Populism has undergone a sudden resurgence in the past years. Many have probably had an idea about the dangerous ideological factors that populism can have on democratic systems. Now, as the world continues to struggle with the global pandemic and all the other complex economic or social factors that fall in between, the true reality of populism is beginning to be “found out”. Controversial populist leaders such as India’s Narendra Modi or Brazil’s Jair Bolsonaro have seen their approval ratings drop, as their respectful nations struggle with the pandemic. Are we going to see an end to such governance?
When the terms “populism” and “pandemic” get thrown around, Brazil sadly comes to mind. As the country struggles to keep up with the worst Coronavirus outbreak, Bolsonaro’s populist governance can be taken as a warning to the rest of the world. This anti-science, elitist, and iliberal outlook the populists tend to champion so much is proving more and more dangerous.
Medical anthropologist Gideon Lasco labelled such leaders “medical populists”. Political leaders who have risen to power and rule through populist methods that had lead them to:
– Downplay the pandemic
– Put less efforts into their responses (yet dramatize them)
– Assert their solutions (while they disregard scientific considerations);
– and in doing so, create divisions (within their own countries and with other countries).
During the early times of the pandemic, the chorus of similar populist leader speeches could be heard in various languages: “the virus is more or less a simple cold or flu”, “it will disappear in due time – as quickly as it ever arrived”, “only the weak are vulnerable, and the international reported number of cases are fake news”, “we’ve got the resources to handle it”, “mask-wearing, social distancing, and lockdowns aren’t necessary”, the list really just goes on.
As time went by, infection and death rates rapidly increased. It eventually became difficult for the populist leaders to really keep feeding this chorus they’ve been so adamant about. Many around the world gradually realized that they’d need to brace themselves in dealing with two kinds of threats. One being the virus, and the other being some questionable governance.
So there are two trends we’ll need to keep an eye on. The soaring COVID-19 infection/death rates and the populist leader favorability ratings. Trump’s reelection loss and the heavy declines of Bolsonaro and Modi’s leaderships are already signs of people realizing the true face of populism. While populist leaders have quite the knack of blaming outside factors instead of addressing the facts, the evidence is always going to be out there.

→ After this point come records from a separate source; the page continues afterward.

(* ===== verification/_CoqProject ===== *)
-Q . S2P
Prelude.v
Vec.v
Bpf.v
NetUtils.v
Frame.v
Csum.v
Tables.v
CubePorts.v
DaemonPorts.v
Wiring.v
WiringPath.v
WiringFacts.v
WiringInvariant.v
WiringRun.v
WiringCtl.v
WiringDeliver.v
WiringTheorems.v
Loader.v
LoaderRun.v
LoaderTheorems.v
SbDatapath.v
SbFdb.v
SbInvariant.v
SbRun.v
SbTheorems.v
NatDatapath.v
NatFacts.v
NatSessions.v
NatRules.v
NatLists.v
NatRuleFacts.v
NatListFacts.v
NatCube.v
NatInvariant.v
NatRefine.v
NatExample.v
NatTheorems.v
RtDatapath.v
RtControl.v
RtFacts.v
RtRun.v
RtTheorems.v
LbDatapath.v
LbService.v
LbArray.v
LbFacts.v
LbRun.v
LbTheorems.v
FwRule.v
FwFlags.v
FwRuleFacts.v
FwBits.v
FwMaps.v
FwMapsFacts.v
FwIpFacts.v
FwConntrack.v
FwDatapath.v
FwPipeline.v
FwModules.v
FwChain.v
FwUpdate.v
FwStages.v
FwInstall.v
FwUpdateChain.v
FwHorus.v
FwHorusFacts.v
FwRun.v
FwFirstMatch.v
FwCounters.v
FwConnFacts.v
FwStream.v
FwHorusRun.v
FwOps.v
FwBatch.v
FwFirewall.v
FwModes.v
FwExample.v
FwTheorems.v
FwLaws.v
FwFlaws.v
(* ===== verification/Prelude.v ===== *)
(** * Polycube: a verification of its services and of the wiring between them

    Polycube runs network functions (cubes) as eBPF programs in the Linux kernel,
    with a C++ control plane per service in the daemon polycubed.  A service under
    src/src/services/ has a control plane (objects that keep what a user
    configures, with methods called by a REST layer generated from a YANG model)
    and a datapath (C programs that the control plane compiles, chains by tail
    calls and configures through tables).  What a user is told by the first must
    be what packets meet in the second; that is what this development proves, for
    five services (the firewall, the NAT, the simple bridge, the router and the load
    balancer with reverse proxy), with the library code they rest on, and for the
    part of the daemon that decides which program a packet meets next.

    ** Conventions

    A C++ method is a function in the monad [M S A] of this file: it takes a state
    and returns a result and a state, where a result is a value, an exception with
    its text, or [Undefined] for what the language leaves undefined (an index out
    of range, a null pointer, a shift by the width).  What was written before an
    exception stays written.  Machine integers are [Z] with their wrap-around
    written out ([u8], [u16], [u32], [u64]); addresses and ports in the datapath
    are the little-endian reading of big-endian fields, as the programs see them.
    A packet is its list of bytes.  Vectors are lists read and written by index
    (Vec.v), null pointers are [None].

    Code outside src/ is a class of this development with the laws its
    documentation states, and a concrete instance on which the witnesses evaluate:
    the kernel's hash, LRU, array, per-CPU and LPM tables ([BpfHash], [LruHash],
    [BpfArray], [LpmTrie], [BpfTrie] in Bpf.v: an LRU table may evict
    any other entry, an update of a full table fails), inet_ntoa and inet_pton
    ([Inet] in NetUtils.v), the kernel's checksum helper ([CsumDiff] in Csum.v).

    ** Shared files

    - Prelude.v (this file): results, exceptions, the monad, machine integers.
    - Vec.v: std::vector, the loops that shift a vector by one, and std::set of
      integers, which the daemon takes identifiers from.
    - Bpf.v: the kernel's tables; libs/polycube/src/table.cpp for what a
      failed call throws.
    - NetUtils.v: libs/polycube/src/utils.cpp, addresses and prefixes as text and
      as numbers, with sscanf, stol and strtol as the standard defines them.
    - Frame.v: reading and writing fields of a packet, the sum of its words.
    - Csum.v: polycubed/src/cube_xdp.cpp, the checksum functions every XDP program
      is compiled with.  Programs attached to TC call the kernel's helpers instead.
    - Tables.v: libpolycube, HashTable: a kernel's hash table gone through key by
      key by the control plane (class [BpfMap], the order of the keys is the
      kernel's).
    - CubePorts.v: libpolycube, cube.h: the ports of a service, kept in step with
      those of its cube in the daemon; what it asks of the daemon is the class
      [DaemonCube].
    - DaemonPorts.v: polycubed, id_generator.cpp and the ports of cube.cpp: an
      instance of [DaemonCube], with the proof of its laws.

    ** pcn-firewall

    Control plane: FwRule (ChainRule.cpp, defines.h, Utils.cpp: a rule and its
    text), FwMaps (Utils.cpp: the rules compiled to tables of bit vectors), FwModules
    (modules/: the thirteen program objects), FwChain (Chain.cpp, ChainStats.cpp:
    every operation on a chain, batches, statistics, [updateChain]), FwFirewall
    (Firewall.cpp, SessionTable.cpp).  Datapath: FwConntrack (the connection label
    and table programs), FwDatapath (the other programs, and [receive], the run of
    tail calls a packet makes; 32 calls of fuel are enough for any loaded chain, as
    the theorems on [receive] show by giving its result).
    Proofs: FwFlags and FwRuleFacts (text), FwBits, FwMapsFacts, FwIpFacts (the
    tables hold exactly the rules that accept a key), FwPipeline (the programs of a
    chain pick the first accepting rule), FwUpdate, FwStages, FwInstall,
    FwUpdateChain, FwRun ([updateChain] installs such programs from any state),
    FwHorus, FwHorusFacts, FwHorusRun (the exact-match table in front),
    FwFirstMatch, FwStream (packets and streams of packets), FwCounters, FwOps,
    FwBatch, FwModes (every operation keeps the rules enforced), FwConnFacts
    (the connection state machines), FwExample (a concrete chain).
    FwTheorems and FwLaws state the properties: a compiled chain gives every
    stream of packets the verdicts of an abstract first-match specification;
    insert, append, delete, overwrite, flush and batches refine operations on
    lists; statistics are collected once; refused requests change nothing; mode
    changes keep the rules; connections follow their state machines; text and
    rules round-trip.  FwFlaws shows on concrete chains where the code departs from
    its rules.

    ** pcn-nat

    NatDatapath: Nat_dp.c and its tables, one program for each direction.
    NatRules: the entries (RuleSnatEntry.cpp, RuleDnatEntry.cpp,
    RulePortForwardingEntry.cpp, IpAddr.h).  NatLists: the three lists of entries
    (RuleSnat.cpp, RuleDnat.cpp, RulePortForwarding.cpp), the same code three times
    in the source, written once here against the class [RuleEntry].  NatCube:
    RuleMasquerade.cpp, Rule.cpp, Nat.cpp, NattingTable.cpp.
    Proofs: NatFacts (a rewritten packet parses as the translated flow, with right
    checksums; the ports), NatSessions (one packet and sequences of packets),
    NatRuleFacts (text and keys; the class [RuleEntryLaws] that the three kinds
    satisfy), NatListFacts (the list operations, proved once against that class),
    NatInvariant (the kernel's longest prefix match on the cube's entries is the
    most specific rule; the invariant of all events), NatRefine (the reachable
    states, and the abstract NAT that the operations refine), NatExample.
    NatTheorems states the properties: operations refine the abstract NAT; in every
    reachable state tables and rules agree; outgoing and incoming packets are
    translated by the rule they should; sessions translate both ways; checksums
    stay right; answers are never misdelivered; ports are distinct.  The last part
    of the file shows where the code departs from what it means to do.

    ** pcn-simplebridge

    SbDatapath: Simplebridge_dp.c, and the abstract learning switch, which decides
    by the history of the packets, with the program as a refinement of it.
    SbFdb: the control plane (Fdb.cpp, FdbEntry.cpp, Ports.cpp, Simplebridge.cpp and
    their base classes).  SbInvariant and SbRun: what each call does to the filtering
    database, and the invariant of the life of a bridge, in which requests,
    packets, floods by the control plane and time come in any order, and a
    concrete bridge.  SbTheorems states the properties: a packet goes where the
    history says; no packet comes back to its port or goes to a port that is gone;
    what is listed is what the program uses; entries age, are forgotten and follow
    their ports.  The last part of the file shows what
    the sources do not announce.

    ** pcn-router

    RtDatapath: Router_dp.c, without a shadow namespace, compiled for TC or for XDP,
    and what a forwarded packet is.  RtControl: the control plane.  A port's address
    makes two routes, to itself and to its network; a route of a user goes to a next
    hop whose port is looked for among the local networks; the routing table of the
    program is the kernel's longest prefix match.  Packets whose next hop has no known
    hardware address wait in a buffer of five until an answer comes.  The packets
    are built with libtins, which is the class [Tins]; its functions are
    parameters, and a small instance serves the witnesses.  The MAC address of
    a port that is given none is drawn from an oracle, and what the device behind
    a port answers when it is given an address is the class [PeerDevice].  The mutex around the waiting
    packets is part of the state, because an exception leaves it held.
    Proofs: RtFacts (the entries that the control plane asks for, [wanted], and that
    each addition puts just those in the program), RtRun (the reachable states and
    their invariant, the routers that were only added to).  RtTheorems states the
    properties: the longest of the wanted prefixes is followed; forwarded packets are
    right; the program knows the ports of the control plane; ARP requests are
    answered, and an unknown next hop is resolved and its packet sent; the
    buffer is a queue that keeps the last five.  The last part of the file shows
    where the code departs from what it means to do; deleting routes is among these,
    which is why [wanted] speaks of routers that were only added to.

    ** pcn-loadbalancer-rp

    LbDatapath: Lbrp_dp.c, then what a translated packet holds.  LbService: the
    control plane of services and servers (Service.cpp, ServiceBackend.cpp, the
    services of Lbrp.cpp).  A service spreads its servers over thirty slots by
    their weights (the consistent array: weights times a float coefficient, an
    alignment, and a walk over one random order of slots per server) and writes the
    slots to the table of services.  The order of a std::unordered_map and what
    std::shuffle gives are the class [StdLib], jhash is the class [JHash]; floats
    are rounded as IEEE single precision does.
    Proofs: LbArray (rounding, shares, the walk fills the array), LbFacts (what
    each operation writes), LbRun (the invariant over requests, packets and changes
    of ports).  LbTheorems states the properties: the array is full and fair, the
    table leads to the servers that the control plane has, packets of clients go to
    one of them and stay with it, answers come from the virtual address; the last
    part of the file shows where the code departs from what it means to do.

    ** polycubed

    Wiring.v translates port.cpp, extiface.cpp, peer_iface.cpp, transparent_cube.cpp
    and the forwarding table of cube.cpp, for cubes in TC mode: ports of cubes,
    network devices, the transparent cubes attached to either, and the indices
    that one gives the other to say which program comes next.  WiringPath.v
    translates the wrappers around the programs (cube_tc.cpp,
    transparent_cube_tc.cpp, extiface_tc.cpp) which read those indices; the programs
    themselves and the slots of the patch panel are the class [PatchPanel].
    The switch over a cube's first seventeen ports is generated when a program is
    compiled, so the state keeps, for each loaded program, the switch that it was
    compiled with: update_forwarding_table writes the tables and then calls
    [reload_all], which compiles every program again and may throw. The class
    [Reloads], under which the theorems on reachable wirings stand, says that these
    compilations succeed; stale_switch shows what a failed one leaves behind.
    WiringCtl.v: set_peer of ports and of the controller.  Proofs: WiringFacts
    (what update_indexes writes), WiringInvariant (every port and
    device is linked as its chain and its peer say), WiringRun (the operations, the
    abstract configuration they refine, the reachable states), WiringDeliver
    (packets).  WiringTheorems states the properties: in every state reached by
    connecting, disconnecting, attaching and detaching in any order, a packet that
    leaves a port meets the transparent cubes of both ports in their order, then the
    peer, and is dropped where one of them drops it.  WiringDeliver ends with a
    concrete wiring, WiringTheorems with states where the code does not do this.
    Loader.v translates base_cube.cpp and patchpanel.cpp: adding, reloading and
    removing programs of cubes.  LoaderRun proves that an index leads
    to the first program of the one cube that holds it, whatever the order of the
    operations; [panel_of] makes such a state an instance of [PatchPanel], which
    closes the interface of the wiring.  LoaderTheorems states the properties.

    ** Bounds

    The room of a table is a hypothesis where an operation needs it (an entry of a
    NAT rule is added while its table has room).  A chain of the firewall is compiled
    rightly when its rules are [compilable]: at most 8253, with the actions ACCEPT and
    DROP, prefixes of whole octets, no port 0, and fewer than 1024 different prefixes
    for each side; FwFlaws shows what the code does with others.  Loops that follow the table's keys are given
    the number of keys as fuel, and proved to finish with it.  A theorem on
    answers allows 64510 packets between a flow's first packet and the answer,
    which is the length of the port range less one.

    The kernel bounds the number of tail calls a packet may make: [receive] and
    [transmit] take that bound, and the theorems on the path of packets ask for as
    many calls as the chains have programs, which is all they need.  Identifiers of
    ports are below 128 and program indices below 65536, as the daemon gives them
    out.  The buffer of waiting packets is right up to its ninth packet, after which
    the code reads outside of it.

    ** Not modelled

    The REST layer and the serializers, which are generated; the compilation of
    programs by bcc (a loaded program is modelled by what it does, its file
    descriptor by a number); network interfaces, namespaces and netlink; cubes in
    XDP mode and the shadow mode (the router's namespace and its netlink handlers
    included); packets lifted to the control plane, apart from those the simple
    bridge floods and those of the router; threads (the timestamp of connection tracking
    is an input of each packet); concurrent packets on several CPUs, apart from
    the per-CPU counters.  The other services, listed in the manifest, are not
    modelled. *)
From Stdlib Require Import ZArith Lia DecimalString.
From stdpp Require Import base gmap sets list strings numbers.
#[local] Open Scope Z_scope.
#[global] Set Warnings "-clear-no-such-hyp".
(* ===== verification/CubePorts.v ===== *)
(** libpolycube, the ports of a cube (include/polycube/services/cube.h): a service
    keeps its ports by name and by identifier, in step with the ports of the cube
    in the daemon, which gives out the identifiers. *)
From Stdlib Require Import ZArith Lia Ascii String.
From stdpp Require Import base gmap sets list strings numbers sorting.
From S2P Require Import Prelude.
#[local] Open Scope Z_scope.
#[local] Open Scope cpp_scope.

(** [try { m } catch (T &e) { h(e) }] *)
Definition try_catch_exn {S A} (p : exn -> bool) (m : M S A) (h : exn -> M S A) : M S A := fun s =>
  match m s with
  | (Throw e, s') => if p e then h e s' else (Throw e, s')
  | r => r
  end.
(** A method of an object that is part of another one. *)
Definition zoom {S T A} (proj : S -> T) (with_ : T -> S -> S) (m : M T A) : M S A := fun s =>
  let '(r, t) := m (proj s) in (r, with_ t s).

(** * What the daemon's cube promises to the service

    An identifier that is given out is not in use; a failed call leaves the ports
    as they were; a port that exists can be removed. *)
Class DaemonCube (D : Type) := {
  d_conf : Type;   (** what [conf.getBase()] returns *)
  d_ports : D -> gmap string Z;
  d_add_port : string -> d_conf -> M D Z;
  d_remove_port : string -> M D unit;
  d_set_conf : d_conf -> string -> M D unit;
  d_reload : string -> M D unit;
  d_ok : D -> Prop;   (** the invariant of the daemon's cube *)
  d_add_spec name conf d : d_ok d ->
    let '(r, d') := d_add_port name conf d in
    d_ok d' /\
    match r with
    | Ok id => 0 <= id < 2 ^ 16 /\ (forall n, d_ports d !! n <> Some id) /\ d_ports d' = <[name := id]> (d_ports d)
    | _ => d_ports d' = d_ports d
    end;
  d_remove_spec name d : d_ok d -> is_Some (d_ports d !! name) ->
    exists d', d_remove_port name d = (Ok tt, d') /\ d_ok d' /\ d_ports d' = delete name (d_ports d);
  d_set_conf_spec conf name d : d_ok d -> d_ok (d_set_conf conf name d).2 /\ d_ports (d_set_conf conf name d).2 = d_ports d;
  d_reload_spec code d : d_ok d -> d_ok (d_reload code d).2 /\ d_ports (d_reload code d).2 = d_ports d;
}.

(** What a port offers to its cube. *)
Class PortType (P : Type) := { name : P -> string; index : P -> Z }.

Section ports.
Context {P D : Type} `{PortType P} `{DaemonCube D}.

Record cube_ports := CubePorts {
  ports_by_name_ : gmap string P;
  ports_by_id_ : gmap Z P;
  daemon : D;
}.
Definition set_daemon (d : D) (s : cube_ports) : cube_ports := CubePorts (ports_by_name_ s) (ports_by_id_ s) d.
Definition on_daemon {A} (m : M D A) : M cube_ports A := zoom daemon set_daemon m.
(** [emplace] does not replace. *)
Definition emplace {K V} `{Countable K} (k : K) (v : V) (m : gmap K V) : gmap K V :=
  match m !! k with Some _ => m | None => <[k := v]> m end.

(** [make] is the port's constructor, given its identifier. *)
Definition add_port (port_name : string) (conf : d_conf) (make : Z -> res P) : M cube_ports P :=
  s <-- get ;;
  match ports_by_name_ s !! port_name with
  | Some _ => throw (RuntimeError ("Port " +:+ port_name +:+ " already exists"))
  | None =>
      id <-- on_daemon (d_add_port port_name conf) ;;
      try_catch_exn is_std_exception
        (port <-- lift (make id) ;;
         modify (fun s => CubePorts (emplace port_name port (ports_by_name_ s))
                                    (emplace (index port) port (ports_by_id_ s)) (daemon s)) ;;;
         on_daemon (d_set_conf conf (name port)) ;;;
         ret port)
        (fun e => on_daemon (d_remove_port port_name) ;;; throw e)
  end.

Definition remove_port (port_name : string) : M cube_ports unit :=
  s <-- get ;;
  match ports_by_name_ s !! port_name with
  | None => throw (RuntimeError ("Port " +:+ port_name +:+ " does not exist"))
  | Some port =>
      on_daemon (d_remove_port port_name) ;;;
      modify (fun s => CubePorts (delete port_name (ports_by_name_ s)) (delete (index port) (ports_by_id_ s)) (daemon s))
  end.

Definition get_port_by_name (port_name : string) (s : cube_ports) : res P :=
  match ports_by_name_ s !! port_name with
  | Some port => Ok port
  | None => Throw (RuntimeError ("Port " +:+ port_name +:+ " does not exist"))
  end.
Definition get_port_by_id (i : Z) (s : cube_ports) : res P :=
  match ports_by_id_ s !! i with
  | Some port => Ok port
  | None => Throw (RuntimeError ("Port id " +:+ to_string i +:+ " does not exist"))
  end.

(** The order of a [std::map]: by name. *)
Definition name_le (a b : string * P) : Prop := String.leb a.1 b.1 = true.
#[local] Instance name_le_dec : RelDecision name_le.
Proof. intros a b. unfold name_le. apply _. Defined.
Definition get_ports (s : cube_ports) : list P := (merge_sort name_le (map_to_list (ports_by_name_ s))).*2.

(** ** The three views of the ports agree *)
Record ports_ok (s : cube_ports) : Prop := {
  po_name : forall n p, ports_by_name_ s !! n = Some p -> name p = n;
  po_id : forall i p, ports_by_id_ s !! i = Some p <-> ports_by_name_ s !! name p = Some p /\ index p = i;
  po_daemon : d_ports (daemon s) = index <$> ports_by_name_ s;
  po_ok : d_ok (daemon s);
}.

Lemma elem_of_get_ports s p : ports_ok s -> p ∈ get_ports s <-> ports_by_name_ s !! name p = Some p.
Proof.
  intros [Hn _ _ _]. unfold get_ports. rewrite list_elem_of_fmap. setoid_rewrite (merge_sort_Permutation name_le).
  split; [intros ([n p'] & -> & Hp%elem_of_map_to_list); simpl; by rewrite (Hn _ _ Hp)|].
  intros Hp. exists (name p, p). split; [done|]. by apply elem_of_map_to_list.
Qed.

Lemma NoDup_get_ports s : ports_ok s -> NoDup (name <$> get_ports s).
Proof.
  intros [Hn _ _ _]. unfold get_ports. rewrite (merge_sort_Permutation name_le).
  assert (name <$> (map_to_list (ports_by_name_ s)).*2 = (map_to_list (ports_by_name_ s)).*1) as ->; [|apply NoDup_fst_map_to_list].
  rewrite <- list_fmap_compose. apply list_fmap_ext. intros i [n p] Hl%list_elem_of_lookup_2. apply elem_of_map_to_list in Hl. by apply Hn.
Qed.

Lemma index_inj s p q :
  ports_ok s -> ports_by_name_ s !! name p = Some p -> ports_by_name_ s !! name q = Some q -> index p = index q -> p = q.
Proof.
  intros Hok Hp Hq E. assert (ports_by_id_ s !! index p = Some p) as H1 by by apply (po_id s Hok).
  assert (ports_by_id_ s !! index p = Some q) as H2 by by apply (po_id s Hok). congruence.
Qed.

Lemma remove_port_run port_name s :
  ports_ok s ->
  match ports_by_name_ s !! port_name with
  | None => remove_port port_name s = (Throw (RuntimeError ("Port " +:+ port_name +:+ " does not exist")), s)
  | Some port => exists d, let s' := CubePorts (delete port_name (ports_by_name_ s)) (delete (index port) (ports_by_id_ s)) d in
      remove_port port_name s = (Ok tt, s') /\ ports_ok s'
  end.
Proof.
  intros Hok. pose proof Hok as [Hn Hi Hd Hdok]. unfold remove_port, bind, get, throw. destruct (ports_by_name_ s !! port_name) as [port|] eqn:Ep; [|done].
  destruct (d_remove_spec port_name (daemon s) Hdok) as (d & Er & Hdok' & Hr); [rewrite Hd, lookup_fmap, Ep; by eexists|].
  exists d. cbv zeta. unfold on_daemon, zoom. rewrite Er. split; [done|].
  split; cbn [ports_by_name_ ports_by_id_ daemon].
  - intros n p [_ Hp]%lookup_delete_Some. by apply Hn.
  - intros i p. rewrite lookup_delete_Some, lookup_delete_Some, Hi. pose proof (Hn _ _ Ep) as <-. split.
    + intros (Hne & Hp & <-). split; [|done]. split; [|done]. intros E. apply Hne. rewrite <- E in Hp. congruence.
    + intros [[Hne Hp] <-]. split; [|done]. intros E. apply Hne. f_equal. by apply (index_inj s).
  - by rewrite Hr, Hd, fmap_delete.
  - done.
Qed.

(** A port that is added is there, under an identifier that no other port has; a
    port that is refused leaves no trace. *)
Lemma add_port_run port_name conf make s :
  ports_ok s -> (forall i, exists p, make i = Ok p /\ name p = port_name /\ index p = i) ->
  (forall n d, exists d', d_set_conf conf n d = (Ok tt, d')) ->
  match add_port port_name conf make s with
  | (Ok p, s') => ports_ok s' /\ ports_by_name_ s !! port_name = None /\ 0 <= index p < 2 ^ 16 /\ name p = port_name /\
      ports_by_name_ s' = <[port_name := p]> (ports_by_name_ s) /\
      (forall q, ports_by_name_ s !! name q = Some q -> index q <> index p)
  | (_, s') => ports_ok s' /\ ports_by_name_ s' = ports_by_name_ s /\ ports_by_id_ s' = ports_by_id_ s
  end.
Proof.
  intros Hok Hmake Hconf. pose proof Hok as [Hn Hi Hd Hdok]. unfold add_port, bind, get, throw.
  destruct (ports_by_name_ s !! port_name) as [port|] eqn:Ep; [done|]. unfold on_daemon, zoom.
  pose proof (d_add_spec port_name conf (daemon s) Hdok) as Ha. destruct (d_add_port port_name conf (daemon s)) as [[id| |] d]; destruct Ha as [Hdok1 Ha]; cycle 1;
    [split; [split; simpl; [done|done|congruence|done]|done]..|].
  destruct Ha as (Hid & Hfree & Hd'). unfold try_catch_exn, lift, modify.
  destruct (Hmake id) as (p & Em & Hpn & Hpi). rewrite Em. cbn [daemon set_daemon ports_by_name_ ports_by_id_].
  destruct (d_set_conf_spec conf (name p) d Hdok1) as [Hdok2 Hc]. destruct (Hconf (name p) d) as [d' Ec]. rewrite Ec in Hc, Hdok2 |- *. cbn [snd] in Hc, Hdok2.
  cbn. unfold emplace. rewrite Ep.
  assert (forall q, ports_by_name_ s !! name q = Some q -> index q <> id) as Hne.
  { intros q Hq E. apply (Hfree (name q)). by rewrite Hd, lookup_fmap, Hq, <- E. }
  assert (ports_by_id_ s !! index p = None) as Ei.
  { destruct (ports_by_id_ s !! index p) as [q|] eqn:Eq; [|done]. apply Hi in Eq as [Hq Eq]. exfalso. apply (Hne q Hq). congruence. }
  rewrite Ei. split; [|split; [done|]; split; [by rewrite Hpi|]; split; [done|]; split; [done|]; intros q Hq; rewrite Hpi; by apply Hne].
  unfold set_daemon. cbn. split; cbn [ports_by_name_ ports_by_id_ daemon].
  - intros n q. rewrite lookup_insert_Some. intros [[<- <-]|[_ Hq]]; [done|by apply Hn].
  - intros i q. rewrite !lookup_insert_Some. split.
    + intros [[<- <-]|[Hni [Hq <-]%Hi]]; [split; [left|]; done|]. split; [|done]. right. split; [|done].
      intros E. rewrite <- E in Hq. by rewrite Ep in Hq.
    + intros [[[En <-]|[Hnn Hq]] <-]; [by left|]. right. split; [|by apply Hi]. rewrite Hpi. by apply not_eq_sym, Hne.
  - by rewrite Hc, Hd', Hd, fmap_insert, Hpi.
  - done.
Qed.
End ports.
Arguments cube_ports P D : clear implicits.
(* ===== verification/WiringCtl.v ===== *)
(** polycubed, setting the peer of a port (Port::set_peer, and
    ServiceController::set_port_peer): two ports are connected when each names the
    other. *)
From Stdlib Require Import ZArith Lia Ascii String.
From stdpp Require Import base gmap list strings numbers sorting.
From S2P Require Import Prelude.
From S2P Require Import Wiring.
From S2P Require Import WiringPath.
From S2P Require Import WiringFacts.
From S2P Require Import WiringInvariant.
From S2P Require Import WiringRun.
#[local] Open Scope Z_scope.
#[local] Open Scope cpp_scope.

(** The name that each port has for its peer ([None] when it is empty; a name is
    taken for what it names), and the map of the controller. *)
Record controller := Controller {
  wiring : world;
  peer_name : gmap (Z * Z) PeerIface;
  ports_to_ports : gmap (Z * Z) (Z * Z);
}.
Definition on_wiring (m : M world unit) : M controller unit := fun s =>
  let '(r, w) := m (wiring s) in (r, Controller w (peer_name s) (ports_to_ports s)).

Section controller.
Context `{Programs}.

Definition set_port_peer (p : Z * Z) (peer : option PeerIface) : M controller unit :=
  s <-- get ;;
  match get_peer_iface (APort p) (wiring s) with
  | Some y => on_wiring (unconnect (APort p) y)
  | None => ret tt
  end ;;;
  s <-- get ;;
  match peer with
  | None => ret tt
  | Some (AnIface i) =>
      match get_peer_iface (AnIface i) (wiring s) with
      | Some _ => throw (RuntimeError "Iface already in use")
      | None => on_wiring (connect (APort p) (AnIface i))
      end
  | Some (APort q) =>
      (** [emplace] keeps an entry that is there *)
      modify (fun s => Controller (wiring s) (peer_name s)
        (match ports_to_ports s !! p with Some _ => ports_to_ports s | None => <[p := q]> (ports_to_ports s) end)) ;;;
      s <-- get ;;
      match ports_to_ports s !! q with
      | Some p' => if decide (p' = p) then on_wiring (connect (APort p) (APort q)) else ret tt
      | None => ret tt
      end
  end.
Definition set_peer (p : Z * Z) (peer : option PeerIface) : M controller unit :=
  s <-- get ;;
  if decide (peer_name s !! p = peer) then ret tt
  else
    set_port_peer p peer ;;;
    modify (fun s => Controller (wiring s) (match peer with Some y => <[p := y]> (peer_name s) | None => delete p (peer_name s) end) (ports_to_ports s)).
End controller.

Section facts.
Context `{PatchPanel} {RL : Reloads}.
Implicit Types (p q : Z * Z).

Lemma on_wiring_run (m : M world unit) s w : m (wiring s) = (Ok tt, w) -> on_wiring m s = (Ok tt, Controller w (peer_name s) (ports_to_ports s)).
Proof. intros E. unfold on_wiring. by rewrite E. Qed.

(** A port names another one that does not name it: nothing is connected. *)
Lemma name_first p q s :
  get_peer_iface (APort p) (wiring s) = None -> peer_name s !! p <> Some (APort q) -> ports_to_ports s !! p = None -> ports_to_ports s !! q = None -> p <> q ->
  set_peer p (Some (APort q)) s = (Ok tt, Controller (wiring s) (<[p := APort q]> (peer_name s)) (<[p := q]> (ports_to_ports s))).
Proof.
  intros Hp Hn Ep Eq Hne. unfold set_peer, set_port_peer, bind, get, ret, modify. rewrite decide_False by done. rewrite Hp. cbn [wiring peer_name ports_to_ports].
  rewrite Ep, lookup_insert_ne by done. rewrite Eq. done.
Qed.
(** When the other one names it back, they are connected. *)
Lemma name_back p q s :
  get_peer_iface (APort q) (wiring s) = None -> peer_name s !! q <> Some (APort p) -> ports_to_ports s !! q = None -> ports_to_ports s !! p = Some q -> p <> q ->
  (connect (APort q) (APort p) (wiring s)).1 = Ok tt ->
  set_peer q (Some (APort p)) s =
    (Ok tt, Controller (connect (APort q) (APort p) (wiring s)).2 (<[q := APort p]> (peer_name s)) (<[q := p]> (ports_to_ports s))).
Proof.
  intros Hq Hn Eq Ep Hne Hc. unfold set_peer, set_port_peer, bind, get, ret, modify. rewrite decide_False by done. rewrite Hq. cbn [wiring peer_name ports_to_ports].
  rewrite Eq, lookup_insert_ne by done. rewrite Ep, decide_True by done. unfold on_wiring. cbn [wiring peer_name ports_to_ports].
  destruct (connect _ _ _) as [r w]. simpl in *. by subst r.
Qed.
End facts.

Interestingly enough, Brazil’s preparations for the pandemic were given a chance to have a headstart as it received an early warning about the virus. The first ever case of the Coronavirus in Latin America was reported in Brazil on the 26th of February 2020. Yet, Bolsonaro and his government officials shrugged off that warning. A move that got rid of such precious time. Ahead of the pandemic, it was reported that Bolsonaro had made funding cuts for universities and the government’s education and science ministries – cuts that rob it’s scientists and healthcare personnel of resources that it would soon need to study the rise of infections and variants that appear soon after.
Over in India, Prime Minister Narendra Modi was also known to have dismissed numerous scientific advisers’ warnings about the possibility of new variants and the dangers of a second wave. Warnings also included the dangers of permitting large religious gatherings that had been the focus in the country’s growth of infections. In Hungary, known populist leader Prime Minister Viktor Orban also currently faces a downfall of support as the country’s mortality rate is at almost nearly twice the rate of the EU entirely. Handling the pandemic poorly, such as reopening the country at “the worst possible time”, Hungary’s medical journals have also reportedly discussed whether the Prime Minister’s responses was far “deadlier than the virus itself”.
However, some populist leaders such as the UK’s Boris Johnson have instead come in support of facts and advice from his medical advisers. Argentina’s Peronist President Alberto Fernandez has seen his approval ratings go up as many refer to his response as positive. And then you also have Philippene leader Rodrigo Duterte who was quoted last year to have warned lockdown violators that they’d risk being shot at. It has to be noted that “populism” is a diverse aspect and one that stretches into several different corners of the political sphere.
Research by the LSE found that right-wing and left-wing political leaders and their parties had responded in very different ways to the pandemic. Right-wing populists in Europe identified new lines of conflict, often putting an emphasis on nationalism and thus creating opposition of “us, the people” against other member states or the EU. Left leaning populist parties focused on creating discourse towards the lack of public investment in healthcare systems or highlighted the dangers of neoliberalism.
While “hardman” leaders remain quite adamant on their policies that disregard a huge social aspect, it can be safe to suggest that COVID-19’s next victim may well be the common type of populism we’ve come to hear on the news for the wrong reasons.
As it stays, it’s become further apparent that a responsible and moral leadership model is the only way to ever really maneuver a nation’s way around a crisis. To quote German Chancellor Angela Merkel,
“Fact-denying populism is being shown its limits”.
And it’s those limits that we’ll all have to pay close attention to in the coming years to come.